◆ Exercise prompt
Both the line below containing "Lemma unmap_leaf t" and the line containing "(** The entry points to a table. *)", along with every line between them, should be repeated exactly; no other line belongs in the answer.

◆ Listed records
(** The entry holds a translation. *)
Lemma unmap_leaf t : tables st !! a = Some t -> length t = PAGE_TABLE_ENTRIES -> read_count t = used t ->
  nleaf l (norm (entry_at t idx)) = true ->
  exists st', update_entry st a idx new_unused s true l = Ret st' /\ unmapped_by (step_post sh) l a s e st st'.
Proof using All.
  intros Ha Hl Hc Hlf. assert (npresent (norm (entry_at t idx)) = true) as Hp by by eapply nleaf_present.
  assert (idx < PAGE_TABLE_ENTRIES)%nat as Hi by apply get_index_lt. destruct Hr as [Hse _].
  destruct (clear_entry st a t idx s true l Ha Hl Hc Hi Hp) as (t' & -> & Ht' & Hc'). eexists. split; [done|].
  exists [(a, idx)], [(s, nglobal (norm (entry_at t idx)), true, l)], []. split_and!; [simpl; by rewrite app_nil_r|done|].
    assert (forall va, get_index va l = idx -> walk (tables st) l a va = Some (norm (entry_at t idx), l)) as Hwk.
  { intros va E. rewrite (walk_unfold _ _ _ va t Ha). cbv zeta. by rewrite E, Hlf. }
  simpl. split.
  - intros b Hb. apply lookup_insert_ne. intros <-. apply Hb, tabs_self.
  - by apply (replace_wf sh _ l a t t' idx 0).
  - rewrite <- (replace_tabs_leaf sh (tables st) l a t t' idx 0) by done. destruct l as [|k]; [done|]. unfold below, ntable. by rewrite Hlf, andb_false_r.
  - intros va Hva Hcov. rewrite (replace_walk sh (tables st) l a t t' idx 0) by done. fold idx.
    destruct (decide (get_index va l = idx)) as [E|E]; [|by destruct (walk _ l a va) as [[n k]|]].
    rewrite (Hwk va E). unfold gone. rewrite Hlf, hit_self; [done|lia|]. apply same_chunk; (lia || done).
  - intros va n k Hva Hch Hk Hh. assert (get_index va l = idx) as E by (unfold idx; by rewrite !index_div, Hch).
    rewrite (Hwk va E) in Hk. injection Hk as <- <-. exists s. split; [by left|done].
Qed.

(** The entry points to a table. *)
Lemma unmap_child k t : l = S k -> tables st !! a = Some t -> ntable l (norm (entry_at t idx)) = true ->
  exists st1 nt, rec st (entry_addr (entry_at t idx)) (mkCursor s (e - s)) = Ret st1 /\
    tables st1 !! entry_addr (entry_at t idx) = Some nt /\ read_count nt = used nt /\ length nt = PAGE_TABLE_ENTRIES /\
    tables st1 !! a = Some t /\ tabs (tables st1) k (entry_addr (entry_at t idx)) ≠ [] /\
    (forall va, walk (tables st1) l a va = if decide (get_index va l = idx) then walk (tables st1) k (entry_addr (entry_at t idx)) va else walk (tables st) l a va) /\
    unmapped_by (step_post sh) l a s e st st1.
Proof using All.
  intros -> Ha Hn. assert (idx < PAGE_TABLE_ENTRIES)%nat as Hi by apply get_index_lt.
  pose proof (child_wf sh _ k a t idx Hw Hnd Ha Hi Hn) as Hcw. pose proof (child_nodup sh _ k a t idx Hw Hnd Ha Hi Hn) as [Hcn _].
  destruct (Hrec k st _ eq_refl Hcw Hcn) as (st1 & -> & ln & inv & fr & Ec & Ef & Hpost).
  pose proof (up_wf _ _ _ _ _ _ _ _ _ Hpost) as Hw1. destruct (wf_table _ _ _ _ Hw1) as (nt & Hnt & Hnl & Hnc).
  pose proof (up_frame _ _ _ _ _ _ _ _ _ Hpost) as Hfr. pose proof (up_tabs _ _ _ _ _ _ _ _ _ Hpost) as Htb.
  assert (forall b, b ∈ [] -> b ∉ tabs (tables st) (S k) a) as Had by set_solver.
  assert (forall b, b ∉ tabs (tables st) k (entry_addr (entry_at t idx)) -> b ∉ [] -> tables st1 !! b = tables st !! b) as Hfr' by auto.
  rewrite <- (app_nil_r (tabs (tables st) k _)) in Htb.
  pose proof (child_walk sh _ k a t idx Hw Hnd Ha Hi Hn _ fr [] Had Hfr' Hw1 Htb) as Hwk. destruct Hr as [Hse _].
  exists st1, nt. split_and!; [done..|by apply (child_table sh (tables st) k a t idx) with (fr := fr) (ad := [])|by destruct k|done|].
  exists ln, inv, fr. split_and!; [done..|]. split.
  - intros b Hb. apply Hfr. intros Hb'. by apply Hb, (child_subset sh _ k a t idx).
  - by apply (child_keeps_wf sh (tables st) k a t idx) with (fr := fr) (ad := []).
  - rewrite <- (app_nil_r (tabs (tables st) _ a)). by apply (child_keeps_tabs sh (tables st) k a t idx).
  - intros va Hva Hcov. rewrite Hwk. fold idx. destruct (decide (get_index va (S k) = idx)) as [E|E].
    + assert (va / ps (S k) = s / ps (S k)) as Hch by (apply same_chunk; (lia || done)).
      rewrite (up_walk _ _ _ _ _ _ _ _ _ Hpost va Hva Hch), (walk_table _ k a va t Ha); by rewrite E.
    + by destruct (walk _ (S k) a va) as [[n j]|].
  - intros va n j Hva Hch Hk Hh. assert (get_index va (S k) = idx) as E by (unfold idx; by rewrite !index_div, Hch).
    apply (up_inv _ _ _ _ _ _ _ _ _ Hpost va n j Hva Hch); [|done]. rewrite <- Hk, (walk_table _ k a va t Ha); by rewrite E.
Qed.
(** A table with the one pair [(5, 50)]. *)
Lemma ex_one `{Build} : exists t n, ex_insert ex_new 5 = Ret t /\ represents ex_hash t n {[ 5 := 50 ]}.
Proof.
  destruct ex_alloc as [p Hp]. destruct (map_new_spec (K := Z) (V := Z) ex_hash _ _ _ _ Hp) as (t & E & Hr & Hg). unfold ex_insert, ex_new. rewrite E. cbn [obind].
  destruct (map_insert_spec ex_hash (2 ^ 30) 4096 ex_layout t 3 ∅ 5 (10 * 5) Hr ex_can_grow (or_intror Hg)) as (t' & n & -> & Hr' & _). by exists t', n.
Qed.

Lemma map_insert_correct_witness :
  exists t t' n', ex_new (B := true) = Ret t /\ map_insert (H := true) (2 ^ 30) 4096 ex_hash ex_layout t 5 50 = Ret (None, t') /\ represents ex_hash t' n' (<[5 := 50]> ∅).
Proof.
  destruct (ex_alloc (H := true)) as [p Hp]. destruct (map_new_spec (H := true) (K := Z) (V := Z) ex_hash _ _ _ _ Hp) as (t & E & Hr & Hg).
  destruct (map_insert_correct (H := true) ex_hash (2 ^ 30) 4096 ex_layout t 3 ∅ 5 50 Hr (ex_can_grow (H := true)) (or_intror Hg)) as (t' & n' & Ei & Hr' & _).
  exists t, t', n'. split; [unfold ex_new; rewrite E; reflexivity|]. split; [exact Ei|exact Hr'].
Defined.

Lemma map_get_correct_witness :
  exists t, ex_insert (B := true) (ex_new (B := true)) 5 = Ret t /\ map_get (H := true) ex_hash t 5 = if map_len t =? 0 then Panic else Ret (Some 50).
Proof. destruct (ex_one (H := true)) as (t & n & E & Hr). exists t. split; [exact E|]. exact (map_get_correct (H := true) ex_hash t n {[ 5 := 50 ]} 5 Hr). Defined.

Lemma map_remove_correct_witness :
  exists t t', ex_insert (B := false) (ex_new (B := false)) 5 = Ret t /\ map_remove (H := false) ex_hash t 5 = Ret (Some 50, t') /\ map_len t' = 0.
Proof.
  destruct (ex_one (H := false)) as (t & n & E & Hr). destruct (map_remove_correct (H := false) ex_hash t n {[ 5 := 50 ]} 5 Hr) as (t' & Er & _ & Hl).
  exists t, t'. split; [exact E|]. split; [exact Er|exact Hl].
Defined.

(** Removed elements come back.  Seven pairs are inserted in a new map and removed again.  The next insertion
    rehashes the table, whose deleted buckets are not cleared when it has no elements: the
    removed pairs are found again, the length disagrees with them, and looking up a
    key that is not there does not terminate. *)
Theorem removed_elements_return :
  exists t t', foldl (ex_remove (B := false)) (foldl (ex_insert (B := false)) (ex_new (B := false)) [1; 2; 3; 4; 5; 6; 7]) [1; 2; 3; 4; 5; 6; 7] = Ret t /\
    map_len t = 0 /\ map_get (H := false) ex_hash t 3 = Ret None /\
    map_insert (H := false) (2 ^ 30) 4096 ex_hash ex_layout t 9 90 = Ret (None, t') /\
    map_len t' = 1 /\ map_get (H := false) ex_hash t' 3 = Ret (Some 30) /\ map_get (H := false) ex_hash t' 17 = NoFuel.
Proof. do 2 eexists. do 6 (split; [vm_compute; reflexivity|]). vm_compute. reflexivity. Qed.
End HachageInv.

◆ Solved problem
Lemma unmap_leaf t : tables st !! a = Some t -> length t = PAGE_TABLE_ENTRIES -> read_count t = used t ->
  nleaf l (norm (entry_at t idx)) = true ->
  exists st', update_entry st a idx new_unused s true l = Ret st' /\ unmapped_by (step_post sh) l a s e st st'.
Proof using All.
  intros Ha Hl Hc Hlf. assert (npresent (norm (entry_at t idx)) = true) as Hp by by eapply nleaf_present.
  assert (idx < PAGE_TABLE_ENTRIES)%nat as Hi by apply get_index_lt. destruct Hr as [Hse _].
  destruct (clear_entry st a t idx s true l Ha Hl Hc Hi Hp) as (t' & -> & Ht' & Hc'). eexists. split; [done|].
  exists [(a, idx)], [(s, nglobal (norm (entry_at t idx)), true, l)], []. split_and!; [simpl; by rewrite app_nil_r|done|].
    assert (forall va, get_index va l = idx -> walk (tables st) l a va = Some (norm (entry_at t idx), l)) as Hwk.
  { intros va E. rewrite (walk_unfold _ _ _ va t Ha). cbv zeta. by rewrite E, Hlf. }
  simpl. split.
  - intros b Hb. apply lookup_insert_ne. intros <-. apply Hb, tabs_self.
  - by apply (replace_wf sh _ l a t t' idx 0).
  - rewrite <- (replace_tabs_leaf sh (tables st) l a t t' idx 0) by done. destruct l as [|k]; [done|]. unfold below, ntable. by rewrite Hlf, andb_false_r.
  - intros va Hva Hcov. rewrite (replace_walk sh (tables st) l a t t' idx 0) by done. fold idx.
    destruct (decide (get_index va l = idx)) as [E|E]; [|by destruct (walk _ l a va) as [[n k]|]].
    rewrite (Hwk va E). unfold gone. rewrite Hlf, hit_self; [done|lia|]. apply same_chunk; (lia || done).
  - intros va n k Hva Hch Hk Hh. assert (get_index va l = idx) as E by (unfold idx; by rewrite !index_div, Hch).
    rewrite (Hwk va E) in Hk. injection Hk as <- <-. exists s. split; [by left|done].
Qed.

(** The entry points to a table. *)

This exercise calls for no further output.